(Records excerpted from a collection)
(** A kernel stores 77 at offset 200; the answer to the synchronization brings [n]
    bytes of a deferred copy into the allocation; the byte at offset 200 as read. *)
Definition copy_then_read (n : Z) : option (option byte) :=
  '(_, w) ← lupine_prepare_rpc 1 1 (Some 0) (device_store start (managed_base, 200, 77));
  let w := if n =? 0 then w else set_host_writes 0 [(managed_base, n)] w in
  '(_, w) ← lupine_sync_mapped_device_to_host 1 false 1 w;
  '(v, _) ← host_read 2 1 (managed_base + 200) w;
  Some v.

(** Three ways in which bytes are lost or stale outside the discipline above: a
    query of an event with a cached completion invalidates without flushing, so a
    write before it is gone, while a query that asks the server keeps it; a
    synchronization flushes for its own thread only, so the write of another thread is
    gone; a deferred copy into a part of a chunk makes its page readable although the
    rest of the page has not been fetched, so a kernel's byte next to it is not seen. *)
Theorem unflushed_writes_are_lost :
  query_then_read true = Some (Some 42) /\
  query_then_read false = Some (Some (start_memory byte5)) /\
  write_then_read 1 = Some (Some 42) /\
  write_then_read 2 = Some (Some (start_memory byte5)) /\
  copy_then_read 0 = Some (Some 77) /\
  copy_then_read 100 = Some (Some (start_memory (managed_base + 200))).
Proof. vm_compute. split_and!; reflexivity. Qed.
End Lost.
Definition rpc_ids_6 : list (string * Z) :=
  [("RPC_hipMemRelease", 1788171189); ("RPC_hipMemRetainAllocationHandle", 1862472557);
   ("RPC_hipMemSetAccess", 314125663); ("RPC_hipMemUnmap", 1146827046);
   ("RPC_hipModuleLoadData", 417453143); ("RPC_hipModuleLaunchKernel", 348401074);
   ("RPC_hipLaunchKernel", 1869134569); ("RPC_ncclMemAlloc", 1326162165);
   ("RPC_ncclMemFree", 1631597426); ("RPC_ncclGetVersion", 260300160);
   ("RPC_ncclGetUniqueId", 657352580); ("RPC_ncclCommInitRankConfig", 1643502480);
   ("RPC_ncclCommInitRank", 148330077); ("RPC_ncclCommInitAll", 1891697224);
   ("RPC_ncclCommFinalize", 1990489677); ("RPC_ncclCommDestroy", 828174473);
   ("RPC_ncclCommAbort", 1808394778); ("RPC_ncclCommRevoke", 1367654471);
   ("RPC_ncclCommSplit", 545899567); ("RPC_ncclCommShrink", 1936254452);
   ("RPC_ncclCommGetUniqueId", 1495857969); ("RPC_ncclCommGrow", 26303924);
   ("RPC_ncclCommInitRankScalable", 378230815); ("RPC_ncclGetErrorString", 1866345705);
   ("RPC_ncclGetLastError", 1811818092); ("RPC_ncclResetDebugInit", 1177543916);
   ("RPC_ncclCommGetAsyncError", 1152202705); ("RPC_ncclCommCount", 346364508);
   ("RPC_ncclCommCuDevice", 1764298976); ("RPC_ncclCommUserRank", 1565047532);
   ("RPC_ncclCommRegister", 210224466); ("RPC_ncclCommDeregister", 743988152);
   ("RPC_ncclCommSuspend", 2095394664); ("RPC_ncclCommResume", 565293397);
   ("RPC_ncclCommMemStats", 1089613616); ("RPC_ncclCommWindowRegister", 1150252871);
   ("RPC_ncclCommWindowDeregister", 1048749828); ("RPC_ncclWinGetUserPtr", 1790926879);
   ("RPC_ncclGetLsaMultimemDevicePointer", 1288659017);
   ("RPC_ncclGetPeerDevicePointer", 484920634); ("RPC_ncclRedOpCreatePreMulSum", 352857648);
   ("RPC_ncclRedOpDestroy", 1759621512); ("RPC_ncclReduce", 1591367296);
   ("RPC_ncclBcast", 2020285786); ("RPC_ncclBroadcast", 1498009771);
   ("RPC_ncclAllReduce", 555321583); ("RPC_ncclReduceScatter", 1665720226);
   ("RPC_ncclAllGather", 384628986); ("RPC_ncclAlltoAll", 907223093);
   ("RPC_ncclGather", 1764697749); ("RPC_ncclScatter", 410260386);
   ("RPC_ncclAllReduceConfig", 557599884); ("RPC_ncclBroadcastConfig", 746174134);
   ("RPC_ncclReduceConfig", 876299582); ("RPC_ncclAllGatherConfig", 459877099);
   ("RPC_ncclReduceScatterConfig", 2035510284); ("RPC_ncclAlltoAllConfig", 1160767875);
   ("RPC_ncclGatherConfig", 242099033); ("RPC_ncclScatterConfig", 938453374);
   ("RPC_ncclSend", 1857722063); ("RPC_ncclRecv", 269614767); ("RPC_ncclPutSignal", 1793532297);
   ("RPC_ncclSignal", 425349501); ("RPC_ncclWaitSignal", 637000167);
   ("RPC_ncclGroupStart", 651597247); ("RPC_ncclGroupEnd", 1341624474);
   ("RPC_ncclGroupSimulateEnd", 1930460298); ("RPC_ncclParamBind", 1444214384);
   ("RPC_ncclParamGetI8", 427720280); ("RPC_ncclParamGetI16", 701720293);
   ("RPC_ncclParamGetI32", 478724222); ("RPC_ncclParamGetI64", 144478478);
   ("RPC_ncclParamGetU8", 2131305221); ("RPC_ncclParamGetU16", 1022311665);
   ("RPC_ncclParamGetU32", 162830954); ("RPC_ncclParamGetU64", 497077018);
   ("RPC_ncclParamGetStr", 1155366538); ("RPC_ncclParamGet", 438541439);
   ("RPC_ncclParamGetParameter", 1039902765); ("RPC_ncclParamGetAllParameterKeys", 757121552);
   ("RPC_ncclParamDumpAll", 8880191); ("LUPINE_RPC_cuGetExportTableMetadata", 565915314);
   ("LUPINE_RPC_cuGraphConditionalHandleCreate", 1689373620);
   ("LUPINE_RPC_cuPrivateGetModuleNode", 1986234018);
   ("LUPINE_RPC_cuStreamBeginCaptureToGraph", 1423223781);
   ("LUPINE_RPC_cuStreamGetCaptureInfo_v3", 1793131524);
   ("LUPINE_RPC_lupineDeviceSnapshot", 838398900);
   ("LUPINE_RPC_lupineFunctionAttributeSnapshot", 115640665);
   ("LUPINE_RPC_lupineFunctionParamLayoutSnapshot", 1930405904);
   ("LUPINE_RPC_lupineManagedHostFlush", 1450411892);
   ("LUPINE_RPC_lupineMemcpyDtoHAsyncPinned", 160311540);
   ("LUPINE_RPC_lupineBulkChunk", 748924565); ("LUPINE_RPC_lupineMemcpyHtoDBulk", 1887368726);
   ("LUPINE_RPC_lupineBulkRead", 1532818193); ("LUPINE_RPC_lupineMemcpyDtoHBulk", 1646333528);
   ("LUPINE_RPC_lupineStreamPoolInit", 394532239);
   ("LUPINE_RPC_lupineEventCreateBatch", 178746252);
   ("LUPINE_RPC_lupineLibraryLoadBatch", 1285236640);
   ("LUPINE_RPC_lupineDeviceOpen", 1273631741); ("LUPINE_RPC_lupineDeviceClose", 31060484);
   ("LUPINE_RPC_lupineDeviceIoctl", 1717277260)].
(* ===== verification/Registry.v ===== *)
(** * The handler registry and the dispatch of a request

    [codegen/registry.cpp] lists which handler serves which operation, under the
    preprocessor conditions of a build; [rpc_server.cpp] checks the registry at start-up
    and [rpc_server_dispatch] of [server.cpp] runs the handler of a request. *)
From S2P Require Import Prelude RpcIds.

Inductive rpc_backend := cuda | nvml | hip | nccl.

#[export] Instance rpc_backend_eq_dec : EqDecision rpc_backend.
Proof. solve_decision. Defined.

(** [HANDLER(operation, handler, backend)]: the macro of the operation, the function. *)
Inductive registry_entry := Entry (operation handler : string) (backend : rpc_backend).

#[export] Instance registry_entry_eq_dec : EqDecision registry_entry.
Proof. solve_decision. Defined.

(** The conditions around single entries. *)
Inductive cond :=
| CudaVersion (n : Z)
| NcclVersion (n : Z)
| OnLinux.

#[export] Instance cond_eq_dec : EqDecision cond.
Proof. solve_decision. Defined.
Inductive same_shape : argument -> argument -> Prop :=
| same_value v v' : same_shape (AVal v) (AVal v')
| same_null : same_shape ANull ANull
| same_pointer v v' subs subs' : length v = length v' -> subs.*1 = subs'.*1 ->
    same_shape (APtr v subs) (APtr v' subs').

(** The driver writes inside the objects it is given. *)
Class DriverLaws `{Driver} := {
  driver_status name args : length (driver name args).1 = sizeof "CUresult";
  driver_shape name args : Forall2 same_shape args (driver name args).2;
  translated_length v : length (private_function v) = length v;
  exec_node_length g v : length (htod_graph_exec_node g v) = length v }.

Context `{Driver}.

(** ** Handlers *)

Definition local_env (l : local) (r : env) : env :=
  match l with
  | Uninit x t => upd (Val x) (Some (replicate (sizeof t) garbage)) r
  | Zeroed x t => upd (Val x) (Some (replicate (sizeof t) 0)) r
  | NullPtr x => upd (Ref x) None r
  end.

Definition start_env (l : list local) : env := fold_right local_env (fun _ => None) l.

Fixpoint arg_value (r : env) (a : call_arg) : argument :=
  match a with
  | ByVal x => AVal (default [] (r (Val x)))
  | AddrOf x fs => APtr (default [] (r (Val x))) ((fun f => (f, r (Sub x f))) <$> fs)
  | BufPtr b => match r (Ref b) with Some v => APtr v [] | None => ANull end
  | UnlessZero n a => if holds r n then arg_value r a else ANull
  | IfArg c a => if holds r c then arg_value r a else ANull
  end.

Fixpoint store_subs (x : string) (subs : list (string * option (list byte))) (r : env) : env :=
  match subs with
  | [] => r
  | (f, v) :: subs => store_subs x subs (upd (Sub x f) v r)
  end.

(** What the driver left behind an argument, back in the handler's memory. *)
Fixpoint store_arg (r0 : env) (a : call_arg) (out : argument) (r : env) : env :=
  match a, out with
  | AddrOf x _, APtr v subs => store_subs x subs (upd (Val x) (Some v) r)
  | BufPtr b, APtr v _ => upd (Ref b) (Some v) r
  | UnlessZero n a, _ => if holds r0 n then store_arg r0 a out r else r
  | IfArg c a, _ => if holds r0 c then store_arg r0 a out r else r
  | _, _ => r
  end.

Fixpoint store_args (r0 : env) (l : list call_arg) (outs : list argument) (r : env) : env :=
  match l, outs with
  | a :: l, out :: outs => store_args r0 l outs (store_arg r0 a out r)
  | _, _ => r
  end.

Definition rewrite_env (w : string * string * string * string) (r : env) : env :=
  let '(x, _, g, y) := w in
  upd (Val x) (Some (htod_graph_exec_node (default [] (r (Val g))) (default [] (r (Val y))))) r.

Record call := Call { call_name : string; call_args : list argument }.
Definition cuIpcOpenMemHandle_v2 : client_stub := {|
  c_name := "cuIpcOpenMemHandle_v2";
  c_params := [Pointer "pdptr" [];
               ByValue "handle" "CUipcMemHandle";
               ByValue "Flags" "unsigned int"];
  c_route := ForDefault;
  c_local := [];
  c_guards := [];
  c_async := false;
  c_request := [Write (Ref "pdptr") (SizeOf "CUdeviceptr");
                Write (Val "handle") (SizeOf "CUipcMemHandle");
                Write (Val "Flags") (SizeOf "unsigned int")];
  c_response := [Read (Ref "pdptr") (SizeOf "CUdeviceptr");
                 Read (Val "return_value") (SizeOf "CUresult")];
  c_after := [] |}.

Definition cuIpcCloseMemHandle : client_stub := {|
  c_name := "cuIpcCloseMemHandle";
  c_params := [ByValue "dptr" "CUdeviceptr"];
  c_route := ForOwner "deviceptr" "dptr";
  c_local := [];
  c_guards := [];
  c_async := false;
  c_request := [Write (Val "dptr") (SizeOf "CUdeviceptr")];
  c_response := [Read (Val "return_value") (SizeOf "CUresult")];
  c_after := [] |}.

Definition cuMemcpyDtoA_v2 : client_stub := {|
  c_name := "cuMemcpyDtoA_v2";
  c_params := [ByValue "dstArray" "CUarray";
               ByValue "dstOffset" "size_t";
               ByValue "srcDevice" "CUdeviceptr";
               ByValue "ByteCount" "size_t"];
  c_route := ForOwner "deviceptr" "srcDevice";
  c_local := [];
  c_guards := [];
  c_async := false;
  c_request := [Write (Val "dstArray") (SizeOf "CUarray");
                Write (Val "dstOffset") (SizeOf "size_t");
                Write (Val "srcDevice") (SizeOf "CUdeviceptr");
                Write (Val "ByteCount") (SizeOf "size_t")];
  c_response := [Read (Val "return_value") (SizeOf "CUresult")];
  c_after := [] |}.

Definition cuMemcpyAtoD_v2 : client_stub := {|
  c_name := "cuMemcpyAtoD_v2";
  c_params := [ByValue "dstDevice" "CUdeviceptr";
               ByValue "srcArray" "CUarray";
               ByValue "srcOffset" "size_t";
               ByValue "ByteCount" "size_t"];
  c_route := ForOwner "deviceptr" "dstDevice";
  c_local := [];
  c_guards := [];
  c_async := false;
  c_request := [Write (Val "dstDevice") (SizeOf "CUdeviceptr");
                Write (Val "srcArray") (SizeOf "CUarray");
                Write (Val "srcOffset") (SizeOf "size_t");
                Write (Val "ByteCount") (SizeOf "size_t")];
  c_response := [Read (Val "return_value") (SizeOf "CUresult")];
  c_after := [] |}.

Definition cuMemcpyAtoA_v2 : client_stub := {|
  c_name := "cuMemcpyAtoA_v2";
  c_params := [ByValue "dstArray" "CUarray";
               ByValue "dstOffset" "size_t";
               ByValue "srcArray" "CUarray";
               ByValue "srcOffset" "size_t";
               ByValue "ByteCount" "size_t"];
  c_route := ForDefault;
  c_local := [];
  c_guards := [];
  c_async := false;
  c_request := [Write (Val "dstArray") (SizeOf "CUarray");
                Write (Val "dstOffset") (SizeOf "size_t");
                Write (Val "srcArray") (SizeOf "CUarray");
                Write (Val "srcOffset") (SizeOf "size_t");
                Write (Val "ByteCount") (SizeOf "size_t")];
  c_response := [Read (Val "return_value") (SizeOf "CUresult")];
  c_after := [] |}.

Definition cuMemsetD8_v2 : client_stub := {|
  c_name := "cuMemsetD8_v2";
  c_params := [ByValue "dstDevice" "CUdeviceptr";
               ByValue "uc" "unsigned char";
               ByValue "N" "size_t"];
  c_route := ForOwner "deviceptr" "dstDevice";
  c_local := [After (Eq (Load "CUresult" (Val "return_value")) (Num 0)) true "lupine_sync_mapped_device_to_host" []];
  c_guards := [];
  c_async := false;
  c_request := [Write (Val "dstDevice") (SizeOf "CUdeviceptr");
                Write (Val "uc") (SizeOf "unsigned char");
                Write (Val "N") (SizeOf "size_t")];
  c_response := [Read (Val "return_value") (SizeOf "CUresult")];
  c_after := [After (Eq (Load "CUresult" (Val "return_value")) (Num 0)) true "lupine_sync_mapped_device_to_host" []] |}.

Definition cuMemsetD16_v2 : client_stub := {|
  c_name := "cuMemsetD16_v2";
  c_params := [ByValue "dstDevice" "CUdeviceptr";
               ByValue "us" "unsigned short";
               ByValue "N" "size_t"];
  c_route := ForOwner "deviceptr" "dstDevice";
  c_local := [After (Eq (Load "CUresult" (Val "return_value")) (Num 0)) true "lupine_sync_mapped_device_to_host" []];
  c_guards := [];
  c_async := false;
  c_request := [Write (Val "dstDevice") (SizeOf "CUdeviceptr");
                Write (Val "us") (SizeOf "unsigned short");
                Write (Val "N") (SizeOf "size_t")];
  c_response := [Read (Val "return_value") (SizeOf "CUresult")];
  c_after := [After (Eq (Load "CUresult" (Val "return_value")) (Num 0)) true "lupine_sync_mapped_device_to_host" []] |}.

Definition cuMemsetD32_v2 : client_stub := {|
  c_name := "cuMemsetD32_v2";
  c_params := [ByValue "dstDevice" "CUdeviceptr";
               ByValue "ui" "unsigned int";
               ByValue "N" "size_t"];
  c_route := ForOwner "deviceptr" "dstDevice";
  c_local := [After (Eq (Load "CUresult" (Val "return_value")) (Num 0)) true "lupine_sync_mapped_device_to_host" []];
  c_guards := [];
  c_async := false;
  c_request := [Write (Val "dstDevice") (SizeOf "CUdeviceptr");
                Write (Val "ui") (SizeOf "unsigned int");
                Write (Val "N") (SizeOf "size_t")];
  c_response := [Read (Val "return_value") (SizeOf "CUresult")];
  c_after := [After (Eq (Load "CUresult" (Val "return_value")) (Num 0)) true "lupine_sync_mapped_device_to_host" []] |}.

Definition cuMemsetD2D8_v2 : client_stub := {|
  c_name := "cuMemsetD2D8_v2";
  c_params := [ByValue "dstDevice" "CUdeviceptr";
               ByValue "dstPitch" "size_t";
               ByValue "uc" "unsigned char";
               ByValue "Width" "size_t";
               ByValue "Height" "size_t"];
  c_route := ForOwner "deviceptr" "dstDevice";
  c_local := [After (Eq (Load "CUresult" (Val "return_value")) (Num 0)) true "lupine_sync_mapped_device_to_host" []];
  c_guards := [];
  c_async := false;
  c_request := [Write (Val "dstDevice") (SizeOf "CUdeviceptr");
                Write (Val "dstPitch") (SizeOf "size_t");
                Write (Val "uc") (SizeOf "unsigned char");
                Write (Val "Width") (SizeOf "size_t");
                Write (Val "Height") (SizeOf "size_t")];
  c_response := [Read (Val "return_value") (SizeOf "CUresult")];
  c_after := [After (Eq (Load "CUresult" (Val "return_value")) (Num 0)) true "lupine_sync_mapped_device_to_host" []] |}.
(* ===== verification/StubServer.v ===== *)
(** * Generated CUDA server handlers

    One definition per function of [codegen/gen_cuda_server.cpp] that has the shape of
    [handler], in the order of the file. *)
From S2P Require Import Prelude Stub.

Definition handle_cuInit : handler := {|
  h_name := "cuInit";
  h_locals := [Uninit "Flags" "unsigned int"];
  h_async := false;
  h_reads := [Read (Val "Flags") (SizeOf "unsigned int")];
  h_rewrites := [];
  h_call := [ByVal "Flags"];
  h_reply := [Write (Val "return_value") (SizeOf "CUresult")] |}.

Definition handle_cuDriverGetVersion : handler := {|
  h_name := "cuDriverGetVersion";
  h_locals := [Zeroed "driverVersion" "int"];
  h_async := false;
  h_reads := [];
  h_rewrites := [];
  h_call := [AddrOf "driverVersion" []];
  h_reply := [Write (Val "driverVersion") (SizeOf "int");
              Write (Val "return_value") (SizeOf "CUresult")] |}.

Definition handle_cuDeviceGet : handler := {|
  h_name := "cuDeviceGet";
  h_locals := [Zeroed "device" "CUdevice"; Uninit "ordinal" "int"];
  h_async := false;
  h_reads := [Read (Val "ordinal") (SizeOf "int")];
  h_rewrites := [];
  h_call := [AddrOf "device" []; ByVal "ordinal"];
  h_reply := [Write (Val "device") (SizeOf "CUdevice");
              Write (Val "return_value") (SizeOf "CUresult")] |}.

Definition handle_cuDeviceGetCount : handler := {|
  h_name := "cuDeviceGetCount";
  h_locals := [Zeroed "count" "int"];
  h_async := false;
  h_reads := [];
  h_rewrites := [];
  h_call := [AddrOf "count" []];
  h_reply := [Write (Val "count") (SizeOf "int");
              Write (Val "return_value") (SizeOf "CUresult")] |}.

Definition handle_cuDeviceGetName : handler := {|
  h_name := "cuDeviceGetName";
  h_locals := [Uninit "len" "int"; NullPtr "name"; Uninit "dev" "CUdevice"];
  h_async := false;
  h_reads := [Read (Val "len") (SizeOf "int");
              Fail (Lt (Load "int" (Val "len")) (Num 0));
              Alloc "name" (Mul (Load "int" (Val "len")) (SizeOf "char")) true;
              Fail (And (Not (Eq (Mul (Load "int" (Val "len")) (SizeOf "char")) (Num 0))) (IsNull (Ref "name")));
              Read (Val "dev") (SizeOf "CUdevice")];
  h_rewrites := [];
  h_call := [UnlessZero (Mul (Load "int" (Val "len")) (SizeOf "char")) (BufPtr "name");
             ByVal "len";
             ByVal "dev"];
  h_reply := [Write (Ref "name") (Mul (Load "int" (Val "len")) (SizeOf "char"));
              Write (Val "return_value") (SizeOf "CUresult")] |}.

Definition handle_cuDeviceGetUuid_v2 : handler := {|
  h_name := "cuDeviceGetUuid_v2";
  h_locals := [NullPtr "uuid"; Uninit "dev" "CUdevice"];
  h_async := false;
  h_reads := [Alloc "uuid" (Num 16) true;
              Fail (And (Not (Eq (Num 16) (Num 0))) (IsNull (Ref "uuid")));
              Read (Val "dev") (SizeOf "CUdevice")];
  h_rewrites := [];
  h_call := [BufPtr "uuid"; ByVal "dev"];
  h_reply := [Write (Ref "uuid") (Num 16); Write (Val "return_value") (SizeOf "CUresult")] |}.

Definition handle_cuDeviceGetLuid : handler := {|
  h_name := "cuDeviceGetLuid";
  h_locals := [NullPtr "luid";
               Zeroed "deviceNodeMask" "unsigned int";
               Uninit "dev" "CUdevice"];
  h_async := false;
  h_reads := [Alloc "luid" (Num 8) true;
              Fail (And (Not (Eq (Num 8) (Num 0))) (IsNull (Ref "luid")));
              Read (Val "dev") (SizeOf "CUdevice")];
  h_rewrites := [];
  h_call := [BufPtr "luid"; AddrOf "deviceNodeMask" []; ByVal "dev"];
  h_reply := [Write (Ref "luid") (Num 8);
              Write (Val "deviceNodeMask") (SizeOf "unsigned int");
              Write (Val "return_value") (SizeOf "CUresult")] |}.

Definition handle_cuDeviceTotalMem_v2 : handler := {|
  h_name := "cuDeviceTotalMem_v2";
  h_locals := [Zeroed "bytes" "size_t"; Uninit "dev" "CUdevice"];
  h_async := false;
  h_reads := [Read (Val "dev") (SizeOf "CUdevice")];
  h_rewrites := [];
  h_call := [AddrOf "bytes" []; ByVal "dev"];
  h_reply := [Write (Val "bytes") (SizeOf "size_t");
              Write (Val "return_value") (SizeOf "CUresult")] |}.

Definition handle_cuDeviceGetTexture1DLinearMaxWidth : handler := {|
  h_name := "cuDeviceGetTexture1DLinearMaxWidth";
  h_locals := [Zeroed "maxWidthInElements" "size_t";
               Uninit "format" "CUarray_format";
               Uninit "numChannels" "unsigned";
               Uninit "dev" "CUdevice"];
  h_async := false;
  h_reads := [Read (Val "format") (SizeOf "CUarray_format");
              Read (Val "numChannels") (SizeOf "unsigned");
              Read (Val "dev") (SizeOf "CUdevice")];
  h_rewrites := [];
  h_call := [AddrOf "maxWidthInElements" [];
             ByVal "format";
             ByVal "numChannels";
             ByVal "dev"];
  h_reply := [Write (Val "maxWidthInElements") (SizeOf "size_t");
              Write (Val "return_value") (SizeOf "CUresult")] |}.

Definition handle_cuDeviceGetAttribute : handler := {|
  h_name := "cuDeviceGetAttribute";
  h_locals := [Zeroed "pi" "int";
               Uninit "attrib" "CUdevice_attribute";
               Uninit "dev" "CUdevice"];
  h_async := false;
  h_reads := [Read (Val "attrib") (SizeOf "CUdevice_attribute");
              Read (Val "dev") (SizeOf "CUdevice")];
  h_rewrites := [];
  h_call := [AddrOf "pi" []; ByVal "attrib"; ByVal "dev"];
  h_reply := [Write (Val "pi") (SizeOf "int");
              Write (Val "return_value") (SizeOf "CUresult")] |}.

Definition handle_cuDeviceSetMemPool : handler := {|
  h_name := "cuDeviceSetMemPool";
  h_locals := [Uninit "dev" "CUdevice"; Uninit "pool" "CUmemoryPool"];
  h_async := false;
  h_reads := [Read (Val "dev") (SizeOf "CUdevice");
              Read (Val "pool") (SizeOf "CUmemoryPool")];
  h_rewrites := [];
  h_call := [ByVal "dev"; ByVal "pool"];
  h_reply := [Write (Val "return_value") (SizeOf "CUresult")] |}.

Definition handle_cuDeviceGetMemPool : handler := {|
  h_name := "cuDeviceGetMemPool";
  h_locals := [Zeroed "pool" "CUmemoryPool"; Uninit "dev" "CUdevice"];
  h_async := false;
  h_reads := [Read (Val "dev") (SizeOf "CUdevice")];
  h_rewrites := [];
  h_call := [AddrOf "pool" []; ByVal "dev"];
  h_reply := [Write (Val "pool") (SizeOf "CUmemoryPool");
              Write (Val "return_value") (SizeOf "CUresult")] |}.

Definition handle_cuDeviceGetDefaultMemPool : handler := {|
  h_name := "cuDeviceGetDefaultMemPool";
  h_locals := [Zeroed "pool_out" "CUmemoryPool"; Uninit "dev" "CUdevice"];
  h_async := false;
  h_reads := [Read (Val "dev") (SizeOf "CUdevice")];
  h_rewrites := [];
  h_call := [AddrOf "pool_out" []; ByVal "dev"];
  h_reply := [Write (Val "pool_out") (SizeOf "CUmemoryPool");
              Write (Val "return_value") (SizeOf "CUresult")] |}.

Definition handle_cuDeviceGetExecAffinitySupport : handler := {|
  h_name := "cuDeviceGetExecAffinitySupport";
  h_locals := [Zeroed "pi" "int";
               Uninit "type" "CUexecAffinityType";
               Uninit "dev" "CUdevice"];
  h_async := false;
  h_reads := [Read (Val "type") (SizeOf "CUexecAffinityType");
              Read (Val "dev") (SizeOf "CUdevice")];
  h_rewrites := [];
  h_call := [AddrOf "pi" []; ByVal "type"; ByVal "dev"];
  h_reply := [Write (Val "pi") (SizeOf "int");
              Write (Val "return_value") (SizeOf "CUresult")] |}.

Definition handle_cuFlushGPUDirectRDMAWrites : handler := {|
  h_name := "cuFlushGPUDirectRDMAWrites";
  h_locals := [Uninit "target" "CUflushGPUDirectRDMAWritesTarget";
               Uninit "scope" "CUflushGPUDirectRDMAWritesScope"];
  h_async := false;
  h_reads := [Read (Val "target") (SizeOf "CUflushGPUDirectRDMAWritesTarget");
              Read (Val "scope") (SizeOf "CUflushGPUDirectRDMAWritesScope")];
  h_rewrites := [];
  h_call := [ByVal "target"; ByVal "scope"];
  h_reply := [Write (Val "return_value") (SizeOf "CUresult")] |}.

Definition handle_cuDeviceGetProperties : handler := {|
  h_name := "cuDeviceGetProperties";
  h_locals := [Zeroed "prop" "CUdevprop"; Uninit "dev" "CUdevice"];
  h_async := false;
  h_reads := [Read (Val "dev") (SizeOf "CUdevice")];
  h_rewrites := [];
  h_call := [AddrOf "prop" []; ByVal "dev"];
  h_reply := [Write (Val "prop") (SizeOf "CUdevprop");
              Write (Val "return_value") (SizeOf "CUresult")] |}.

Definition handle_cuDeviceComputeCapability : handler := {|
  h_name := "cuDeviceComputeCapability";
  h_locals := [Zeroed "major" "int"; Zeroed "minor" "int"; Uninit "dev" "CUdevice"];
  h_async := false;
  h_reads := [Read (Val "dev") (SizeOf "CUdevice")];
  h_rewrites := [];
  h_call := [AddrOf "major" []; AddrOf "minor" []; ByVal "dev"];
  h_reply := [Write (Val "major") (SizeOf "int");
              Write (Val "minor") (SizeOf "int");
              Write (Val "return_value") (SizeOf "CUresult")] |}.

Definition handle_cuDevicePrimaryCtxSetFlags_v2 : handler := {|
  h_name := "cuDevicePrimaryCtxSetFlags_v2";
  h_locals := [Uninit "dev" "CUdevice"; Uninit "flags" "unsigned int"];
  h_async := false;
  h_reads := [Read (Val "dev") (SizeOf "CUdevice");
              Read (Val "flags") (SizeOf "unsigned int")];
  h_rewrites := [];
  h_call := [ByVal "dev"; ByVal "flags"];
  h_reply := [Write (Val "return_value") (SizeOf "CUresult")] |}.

» EXERCISE PROMPT:
"BufPtr" is the string to look for; please copy every line of the records above where it appears.

» TASK ANSWER:
  | BufPtr b => match r (Ref b) with Some v => APtr v [] | None => ANull end
  | BufPtr b, APtr v _ => upd (Ref b) (Some v) r
  h_call := [UnlessZero (Mul (Load "int" (Val "len")) (SizeOf "char")) (BufPtr "name");
  h_call := [BufPtr "uuid"; ByVal "dev"];
  h_call := [BufPtr "luid"; AddrOf "deviceNodeMask" []; ByVal "dev"];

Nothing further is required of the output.